Determine how many lines in the entries below contain the word "buffer". The reply is that number alone.

** Source data follows **

(** X21. [psd_stream_skip] discards the bytes through a 4096-byte buffer,
    one [psd_stream_read_exact] per chunk.  Over a buffer source the loop
    returns after [count / 4096] rounds (one more for a last partial
    chunk), and the result is that of a single exact read: with [count]
    bytes left the status is [PSD_OK] and the position has moved by
    [count]; otherwise the status is [PSD_ERR_STREAM_EOF] and the stream
    stands at the end of the buffer. *)
Theorem psd_stream_skip_chunks :
  forall fuel s count,
    stream_wf s -> 0 <= count ->
    (Z.to_nat (count / 4096) + 3 <= fuel)%nat ->
    StreamLoops.psd_stream_skip fuel s count
    = Some (Stream.psd_stream_skip s count) /\
    Stream.psd_stream_skip s count =
    (if count <=? Z.of_nat (length (Stream.buffer s) - Stream.position s)
     then (PSD_OK, Stream.mk_stream (Stream.buffer s)
                                    (Stream.position s + Z.to_nat count))
     else (PSD_ERR_STREAM_EOF,
           Stream.mk_stream (Stream.buffer s) (length (Stream.buffer s)))).
Proof.
  intros fuel s count Hwf Hc Hfuel. split.
  - unfold StreamLoops.psd_stream_skip.
    destruct (count =? 0) eqn:E0.
    + apply Z.eqb_eq in E0. subst count.
      rewrite psd_stream_skip_spec by (try assumption; lia).
      replace (0 <=? Z.of_nat (length (Stream.buffer s) - Stream.position s))
        with true by (symmetry; apply Z.leb_le; lia).
      destruct s as [b p]. cbn [Stream.buffer Stream.position Z.to_nat].
      rewrite Nat.add_0_r. reflexivity.
    + rewrite skip_loop_chunks by (try assumption; rewrite ?Z.sub_0_r; lia).
      rewrite Z.sub_0_r. reflexivity.
  - apply psd_stream_skip_spec; assumption.
Qed.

** End of Source data **

Completed task
8